Exercise description: List each line of the data in which the string "perm" appears.
----- Records shown
(** C7 (as amended).  When something was accumulated and the call returns a
    table, its columns are the four key fields followed by distinct
    parameter columns: exactly the parameters of the accumulated rows that
    are measured, that is whose date, location, city and country are all
    present and whose value is present (a parameter with rows but no
    measured row gets no column).  No composite key occurs in two rows, and
    two measured rows with the same composite key, whatever their
    parameters, populate their two parameter columns in one row.  The call
    does return a table, the reshaped one, when no loop raises, the
    accumulated rows have the raw columns, each of them can be read (a date
    that converts by the format of the column, hashable key cells, and for
    a row with a complete key a numeric or missing value) and no parameter
    with a value is named like a key field. *)
Theorem returned_table_shape parameters tr :
  let data := flat_map contribution match parameters with
                                    | None => default_parameters
                                    | Some ps => ps
                                    end in
  data <> [] ->
  (forall t,
     fst (fetch_air_quality_data parameters tr) = Ok t ->
     exists combined labels,
       pd_concat data = Ok combined /\
       columns t = key_fields ++ labels /\
       NoDup labels /\
       (forall p, In p labels -> ~ In p key_fields) /\
       (forall p, In p labels <->
                  exists r k, In r (rows combined) /\
                              measured (date_source (rows combined)) r k p) /\
       NoDup (map composite_key (rows t)) /\
       (forall r1 r2 k p1 p2,
          In r1 (rows combined) -> In r2 (rows combined) ->
          measured (date_source (rows combined)) r1 k p1 ->
          measured (date_source (rows combined)) r2 k p2 ->
          exists row q1 q2,
            In row (rows t) /\ composite_key row = map value_of_label k /\
            cell p1 row = VNum q1 /\ cell p2 row = VNum q2)) /\
  (forall combined es,
     first_failure match parameters with
                   | None => default_parameters
                   | Some ps => ps
                   end = None ->
     pd_concat data = Ok combined ->
     (forall c, In c raw_columns -> In c (columns combined)) ->
     Forall2 (fun r e => raw_entry (date_source (rows combined)) r = Ok e)
             (rows combined) es ->
     (forall c, In c (pivot_labels (kept_entries es)) -> ~ In c key_fields) ->
     fst (fetch_air_quality_data parameters tr) = Ok (reshaped es)).
Proof.
  intros data Hne.
  destruct (pd_concat_nonempty data Hne
              (accumulated_nonempty server self location_id start_date end_date max_pages _))
    as (combined & Hc & He).
  assert (Hfetch : first_failure (requested parameters) = None ->
                   fst (fetch_air_quality_data parameters tr) = _process_data combined).
  { intros Hnone. rewrite fetch_value, Hnone. cbn zeta.
    change (flat_map contribution (requested parameters)) with data.
    destruct data as [|df data'] eqn:Hdata; [contradiction|]. cbn [is_nil].
    rewrite Hc. reflexivity. }
  split.
  - intros t H.
    assert (Hnone : first_failure (requested parameters) = None).
    { rewrite fetch_value in H. destruct (first_failure (requested parameters));
        [discriminate|reflexivity]. }
    rewrite (Hfetch Hnone) in H. exists combined.
    destruct (reshaped_table_shape parse_datetime combined t He H) as (labels & Hshape).
    exists labels. split; [exact Hc|exact Hshape].
  - intros combined' es Hnone Hc' Hcols Hes Hclash. rewrite Hc in Hc'. injection Hc' as <-.
    rewrite (Hfetch Hnone). apply process_data_ok; try assumption.
    + intros c Hin. apply mem_In, Hcols, Hin.
    + intros c Hin. apply mem_false, Hclash, Hin.
Qed.
(** A decoded JSON document: [None], [bool], [int], [float], [str],
    [list], and [dict] with its keys in insertion order. *)
Inductive json :=
| JNull
| JBool (b : bool)
| JInt (z : Z)
| JFloat (x : spec_float)
| JStr (s : str)
| JArr (items : list json)
| JObj (members : list (str * json)).

Fixpoint str_eqb (a b : str) : bool :=
  match a, b with
  | [], [] => true
  | x :: a', y :: b' => (x =? y) && str_eqb a' b'
  | _, _ => false
  end.

(** [d[k] = v]: a key already present keeps its place. *)
Fixpoint dict_set {V : Type} (d : list (str * V)) (k : str) (v : V)
  : list (str * V) :=
  match d with
  | [] => [(k, v)]
  | (k', v') :: d' =>
      if str_eqb k k' then (k, v) :: d' else (k', v') :: dict_set d' k v
  end.

(** *** Scanning *)

Inductive scan (A : Type) :=
| Scanned (a : A) (rest : str)
| Malformed                    (* JSONDecodeError *)
| Exhausted.                   (* the recursion budget of the model ran out *)
Arguments Malformed {A}.
Arguments Exhausted {A}.

Definition is_whitespace (c : N) : bool :=
  (c =? 32) || (c =? 9) || (c =? 10) || (c =? 13).

Fixpoint skip_ws (s : str) : str :=
  match s with
  | c :: r => if is_whitespace c then skip_ws r else s
  | [] => []
  end.

Definition is_digit (c : N) : bool := (48 <=? c) && (c <=? 57).

Fixpoint span (p : N -> bool) (s : str) : str * str :=
  match s with
  | c :: r => if p c then let '(a, b) := span p r in (c :: a, b) else ([], s)
  | [] => ([], [])
  end.

Definition hex_value (c : N) : option N :=
  if (48 <=? c) && (c <=? 57) then Some (c - 48)
  else if (97 <=? c) && (c <=? 102) then Some (c - 87)
  else if (65 <=? c) && (c <=? 70) then Some (c - 55)
  else None.

Definition hex4 (a b c d : N) : option N :=
  match hex_value a, hex_value b, hex_value c, hex_value d with
  | Some x, Some y, Some z, Some w => Some (((x * 16 + y) * 16 + z) * 16 + w)
  | _, _, _, _ => None
  end.

Definition is_high_surrogate (c : N) : bool := (0xD800 <=? c) && (c <=? 0xDBFF).
Definition is_low_surrogate (c : N) : bool := (0xDC00 <=? c) && (c <=? 0xDFFF).
Definition join_surrogates (hi lo : N) : N :=
  0x10000 + (hi - 0xD800) * 0x400 + (lo - 0xDC00).

(** The character a one-letter escape stands for. *)
Definition unescape (c : N) : option N :=
  if c =? 34 then Some 34            (* quote *)
  else if c =? 92 then Some 92       (* backslash *)
  else if c =? 47 then Some 47       (* slash *)
  else if c =? 98 then Some 8        (* b: backspace *)
  else if c =? 102 then Some 12      (* f: form feed *)
  else if c =? 110 then Some 10      (* n: line feed *)
  else if c =? 114 then Some 13      (* r: carriage return *)
  else if c =? 116 then Some 9       (* t: tab *)
  else None.

Definition push (c : N) (k : option (str * str)) : option (str * str) :=
  match k with
  | Some (s, rest) => Some (c :: s, rest)
  | None => None
  end.

(** [scanstring] in strict mode, from the character after the opening
    quote: the decoded string and what follows the closing quote. *)
Fixpoint scanstring (s : str) : option (str * str) :=
  match s with
  | [] => None                                   (* unterminated *)
  | c :: r =>
      if c =? 34 then Some ([], r)
      else if c =? 92 then
        match r with
        | [] => None
        | e :: r1 =>
            if e =? 117 then                     (* \uXXXX *)
              match r1 with
              | a :: b :: c' :: d :: r2 =>
                  match hex4 a b c' d with
                  | None => None
                  | Some u =>
                      match r2 with
                      | bs :: uu :: a2 :: b2 :: c2 :: d2 :: ((_ :: _) as r3) =>
                          if is_high_surrogate u && (bs =? 92) && (uu =? 117)
                          then
                            match hex4 a2 b2 c2 d2 with
                            | None => None
                            | Some u2 =>
                                if is_low_surrogate u2
                                then push (join_surrogates u u2) (scanstring r3)
                                else push u (scanstring r2)
                            end
                          else push u (scanstring r2)
                      | _ => push u (scanstring r2)
                      end
                  end
              | _ => None                        (* invalid \uXXXX escape *)
              end
            else
              match unescape e with
              | Some x => push x (scanstring r1)
              | None => None                     (* invalid \escape *)
              end
        end
      else if c <=? 0x1F then None               (* invalid control character *)
      else push c (scanstring r)
  end.

(** The value of a run of decimal digits. *)
Definition digits_value (ds : str) : N :=
  fold_left (fun acc c => acc * 10 + (c - 48)) ds 0.

(** A number as the scanner delimits it: sign, integer digits, fraction
    digits and exponent, the last two possibly absent. *)
Record number_token := {
  negative : bool;
  int_digits : str;
  frac_digits : option str;
  exponent : option (bool * str)       (* a minus sign?, the digits *)
}.

Definition token_is_float (t : number_token) : bool :=
  match frac_digits t, exponent t with
  | None, None => false
  | _, _ => true
  end.

Definition match_sign (s : str) : bool * str :=
  match s with
  | c :: r => if c =? 45 then (true, r) else (false, s)
  | [] => (false, s)
  end.

Definition match_int (s : str) : option (str * str) :=
  match s with
  | c :: r =>
      if (49 <=? c) && (c <=? 57)
      then let '(ds, r') := span is_digit r in Some (c :: ds, r')
      else if c =? 48 then Some ([c], r)
      else None
  | [] => None
  end.

Definition match_frac (s : str) : option str * str :=
  match s with
  | dot :: d :: _ =>
      if (dot =? 46) && is_digit d
      then let '(ds, r') := span is_digit (tl s) in (Some ds, r')
      else (None, s)
  | _ => (None, s)
  end.

Definition match_exp (s : str) : option (bool * str) * str :=
  match s with
  | e :: r =>
      if (e =? 101) || (e =? 69) then
        let '(minus, signed, r1) :=
          match r with
          | sg :: _ :: _ =>
              if (sg =? 45) || (sg =? 43) then (sg =? 45, true, tl r)
              else (false, false, r)
          | _ => (false, false, r)
          end in
        match span is_digit r1 with
        | ([], _) => (None, s)                   (* no digit: backtrack *)
        | (ds, r2) => (Some (minus, ds), r2)
        end
      else (None, s)
  | [] => (None, s)
  end.

(** [_match_number]: an optional minus sign, then [0] or a run of digits
    that does not start with [0], then optionally a dot with digits, then
    optionally [e] or [E] with an optional sign and digits. *)
Definition match_number (s : str) : option (number_token * str) :=
  let '(neg, s1) := match_sign s in
  match match_int s1 with
  | None => None
  | Some (ds, s2) =>
      let '(fr, s3) := match_frac s2 in
      let '(ex, s4) := match_exp s3 in
      Some ({| negative := neg; int_digits := ds; frac_digits := fr;
               exponent := ex |}, s4)
  end.

(** [int(numstr)] or [float(numstr)] of a delimited number. *)
Definition number_value (t : number_token) : json :=
  if token_is_float t then
    let fr := match frac_digits t with Some f => f | None => [] end in
    let x := match exponent t with
             | Some (true, ds) => (- Z.of_N (digits_value ds))%Z
             | Some (false, ds) => Z.of_N (digits_value ds)
             | None => 0%Z
             end in
    JFloat (of_decimal (negative t) (digits_value (int_digits t ++ fr))
                       (x - Z.of_nat (List.length fr)))
  else
    JInt (if negative t then - Z.of_N (digits_value (int_digits t))
          else Z.of_N (digits_value (int_digits t)))%Z.

Definition scan_literal (s : str) : option (json * str) :=
  match Regex.strip_prefix (lit "null") s with
  | Some r => Some (JNull, r)
  | None =>
  match Regex.strip_prefix (lit "true") s with
  | Some r => Some (JBool true, r)
  | None =>
  match Regex.strip_prefix (lit "false") s with
  | Some r => Some (JBool false, r)
  | None =>
  match Regex.strip_prefix (lit "NaN") s with
  | Some r => Some (JFloat S754_nan, r)
  | None =>
  match Regex.strip_prefix (lit "Infinity") s with
  | Some r => Some (JFloat (S754_infinity false), r)
  | None =>
  match Regex.strip_prefix (lit "-Infinity") s with
  | Some r => Some (JFloat (S754_infinity true), r)
  | None =>
  match match_number s with
  | Some (t, r) => Some (number_value t, r)
  | None => None
  end end end end end end end.

Definition lift {A B} (f : A -> B) (o : option (A * str)) : scan B :=
  match o with
  | Some (a, rest) => Scanned (f a) rest
  | None => Malformed
  end.

(** [scan_once] with [_parse_array] ([parse_items]: at an element) and
    [_parse_object] ([parse_members]: at a key). *)
Fixpoint scan_once (fuel : nat) (s : str) {struct fuel} : scan json :=
  match fuel with
  | O => Exhausted
  | S fuel' =>
      match s with
      | [] => Malformed
      | c :: r =>
          if c =? 34 then lift JStr (scanstring r)
          else if c =? 123 then
            match skip_ws r with
            | c2 :: r2 =>
                if c2 =? 125 then Scanned (JObj []) r2
                else parse_members fuel' (c2 :: r2) []
            | [] => Malformed
            end
          else if c =? 91 then
            match skip_ws r with
            | c2 :: r2 =>
                if c2 =? 93 then Scanned (JArr []) r2
                else parse_items fuel' (c2 :: r2) []
            | [] => Malformed
            end
          else lift (fun v => v) (scan_literal s)
      end
  end

with parse_items (fuel : nat) (s : str) (acc : list json) {struct fuel}
  : scan json :=
  match fuel with
  | O => Exhausted
  | S fuel' =>
      match scan_once fuel' s with
      | Scanned v rest =>
          match skip_ws rest with
          | c :: r =>
              if c =? 93 then Scanned (JArr (rev (v :: acc))) r
              else if c =? 44 then parse_items fuel' (skip_ws r) (v :: acc)
              else Malformed
          | [] => Malformed
          end
      | Malformed => Malformed
      | Exhausted => Exhausted
      end
  end

with parse_members (fuel : nat) (s : str) (acc : list (str * json))
       {struct fuel} : scan json :=
  match fuel with
  | O => Exhausted
  | S fuel' =>
      match s with
      | q :: r =>
          if q =? 34 then
            match scanstring r with
            | Some (key, rest) =>
                match skip_ws rest with
                | colon :: r2 =>
                    if colon =? 58 then
                      match scan_once fuel' (skip_ws r2) with
                      | Scanned v rest2 =>
                          match skip_ws rest2 with
                          | c :: r3 =>
                              if c =? 125
                              then Scanned (JObj (dict_set acc key v)) r3
                              else if c =? 44
                              then parse_members fuel' (skip_ws r3)
                                     (dict_set acc key v)
                              else Malformed
                          | [] => Malformed
                          end
                      | Malformed => Malformed
                      | Exhausted => Exhausted
                      end
                    else Malformed
                | [] => Malformed
                end
            | None => Malformed
            end
          else Malformed
      | [] => Malformed
      end
  end.
(** An operating system that also keeps the list of the calls made. *)
Definition recording {W : Type} (os : OS W) : OS (W * list call) :=
  {| Mkdir name perm '(w, log) :=
       let '(w, err) := Mkdir os name perm w in ((w, log ++ [CallMkdir name perm]), err);
     Chdir dir '(w, log) :=
       let '(w, err) := Chdir os dir w in ((w, log ++ [CallChdir dir]), err);
     WriteFile name content perm '(w, log) :=
       let '(w, err) := WriteFile os name content perm w in
       ((w, log ++ [CallWriteFile name content perm]), err);
     Getwd '(w, log) :=
       let '(w, r) := Getwd os w in ((w, log ++ [CallGetwd]), r);
     RemoveAll path '(w, log) :=
       let '(w, err) := RemoveAll os path w in ((w, log ++ [CallRemoveAll path]), err);
     Range m '(w, _) := Range os m w |}.

End fakesysfs.

(** ** Fixtures *)

(** Synthetic sysfs trees, as the tests of the repository build them with
    [fakesysfs]: a table from paths to what is found there. *)
Module fixtures.

Import pcidev distances.

Inductive entryKind :=
| Dir (names : list string)
| File (content : string)
| Symlink (dest : string).

Definition table := list (string * entryKind).

Fixpoint find (tbl : table) (path : string) : option entryKind :=
  match tbl with
  | [] => None
  | (p, k) :: rest => if String.eqb p path then Some k else find rest path
  end.
(** The local Ollama daemon answers. *)
Definition netLocal : Backends :=
  {| ollamaGenerate := fun _ => HttpOk (Some (js "[1]"));
     ollamaTags := fun _ => true;
     groqChat := fun _ => HttpFail refused;
     geminiGenerateContent := fun _ _ _ => inl (js "fetch failed") |}.

(** Models that answer with the prompt they were given. *)
Definition netEcho : Backends :=
  {| ollamaGenerate := fun req => HttpOk (Some (o_prompt req));
     ollamaTags := fun _ => false;
     groqChat := fun req => HttpOk (Some (g_user req));
     geminiGenerateContent := fun _ _ prompt => inr prompt |}.

Definition envAllKeys : ProcessEnv :=
  {| OLLAMA_BASE_URL := None;
     GROQ_API_KEY := Some (js "gsk_key");
     GEMINI_API_KEY := Some (js "AIza_key") |}.

Definition envGeminiOnly : ProcessEnv :=
  {| OLLAMA_BASE_URL := None;
     GROQ_API_KEY := Some [];
     GEMINI_API_KEY := Some (js "AIza_key") |}.

Definition envNoKeys : ProcessEnv :=
  {| OLLAMA_BASE_URL := None; GROQ_API_KEY := None; GEMINI_API_KEY := None |}.

(** A host at the epoch, in UTC. *)
Definition hostEpoch : JSDate.Host :=
  {| JSDate.now := 0; JSDate.localTZA := fun _ _ => 0; JSDate.timeZone := js "UTC" |}.

(** A reply with one element, numbered day 5. *)
Definition replyDay5 : str := js "[{" ++ dq ++ js "day" ++ dq ++ js ":5}]".

(** A reply with two elements, numbered 1 and 2, the first with a duration. *)
Definition replyTwoDays : str :=
  js "[{" ++ dq ++ js "day" ++ dq ++ js ":1," ++ dq ++ js "task" ++ dq ++ js ":"
  ++ dq ++ js "Interview users" ++ dq ++ js "," ++ dq ++ js "duration" ++ dq
  ++ js ":" ++ dq ++ js "about 3 hours" ++ dq ++ js "},{" ++ dq ++ js "day" ++ dq
  ++ js ":2," ++ dq ++ js "task" ++ dq ++ js ":" ++ dq ++ js "Write summary" ++ dq
  ++ js "}]".

Definition netReplying (reply : str) : Backends :=
  {| ollamaGenerate := fun _ => HttpFail refused;
     ollamaTags := fun _ => false;
     groqChat := fun _ => HttpFail refused;
     geminiGenerateContent := fun _ _ _ => inr reply |}.

Definition somePrompt (strategy : json) (chat : list Server.ChatMessage) : result str :=
  Ok (js "Create a 14-day action plan.").

Definition someChat : list Server.ChatMessage :=
  [ {| Server.role := js "assistant"; Server.content := js "I need exports." |} ].

Definition planDay5 : list Server.PlanItem :=
  [ {| Server.source := JObj [(js "day", JNum 5 0)];
       Server.date := 1; Server.status := js "planned" |} ].

Definition planTwoDays : list Server.PlanItem :=
  [ {| Server.source :=
         JObj [(js "day", JNum 1 0); (js "task", JStr (js "Interview users"));
               (js "duration", JStr (js "about 3 hours"))];
       Server.date := 1; Server.status := js "planned" |};
    {| Server.source :=
         JObj [(js "day", JNum 2 0); (js "task", JStr (js "Write summary"))];
       Server.date := 2; Server.status := js "planned" |} ].

Definition eventsTwoDays : list Server.CalendarEvent :=
  [ {| Server.title := Some (JStr (js "Interview users"));
       Server.description := Some (JStr (js "Interview users"));
       Server.start := 118800000; Server.end_ := 129600000; Server.ev_date := 1;
       Server.priority := Some (JStr (js "medium"));
       Server.category := Some (JStr (js "Task")) |};
    {| Server.title := Some (JStr (js "Write summary"));
       Server.description := Some (JStr (js "Write summary"));
       Server.start := 205200000; Server.end_ := 212400000; Server.ev_date := 2;
       Server.priority := Some (JStr (js "medium"));
       Server.category := Some (JStr (js "Task")) |} ].

(** Fourteen events, one a day. *)
Definition fourteenEvents : list Server.CalendarEvent :=
  (fun d : nat =>
     {| Server.title := Some (JStr (js "Task"));
        Server.description := Some (JStr (js "Task"));
        Server.start := Z.of_nat d * 86400000 + 32400000;
        Server.end_ := Z.of_nat d * 86400000 + 39600000;
        Server.ev_date := Z.of_nat d;
        Server.priority := Some (JStr (js "medium"));
        Server.category := Some (JStr (js "Task")) |}) <$> seq 1 14.

(** A calendar service whose third and tenth insert fail with an expired
    grant and whose other inserts answer with a link. *)
Definition googleExpiring : Server.Google :=
  {| Server.GOOGLE_CLIENT_ID := js "client-id";
     Server.GOOGLE_CLIENT_SECRET := js "client-secret";
     Server.oauth2Client := true;
     Server.generateAuthUrl := js "https://accounts.google.com/o/oauth2/v2/auth";
     Server.getToken := fun _ => None;
     Server.useCredentials := fun _ => None;
     Server.eventsInsert := fun calls _ _ =>
       if decide (length calls = 2%nat \/ length calls = 9%nat)
       then Server.InsertFailed (js "invalid_grant")
       else Server.Inserted
              (Some (js "https://www.google.com/calendar/event?eid="
                     ++ digitsOf (N.of_nat (length calls)))) |}.

Definition sampleSession : str := js "session_1700000000000_k3x9q2w1z".

Definition sampleTokens : Server.Credentials :=
  {| Server.access_token := Some (js "ya29.access");
     Server.refresh_token := Some (js "1//refresh");
     Server.expiry_date := Some 1700003600000 |}.

(** A store holding the credential of one session; no insert made yet. *)
Definition sampleWorld : Server.World :=
  {| Server.tokenStore := {[ sampleSession := sampleTokens ]};
     Server.insertCalls := [] |}.

Definition sampleGemini : GeminiProvider :=
  {| gemini_apiKey := js "AIza_key"; gemini_modelName := gemini_defaultModel |}.

End Samples.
----------
Expected output:
  {| Mkdir name perm '(w, log) :=
       let '(w, err) := Mkdir os name perm w in ((w, log ++ [CallMkdir name perm]), err);
     WriteFile name content perm '(w, log) :=
       let '(w, err) := WriteFile os name content perm w in
       ((w, log ++ [CallWriteFile name content perm]), err);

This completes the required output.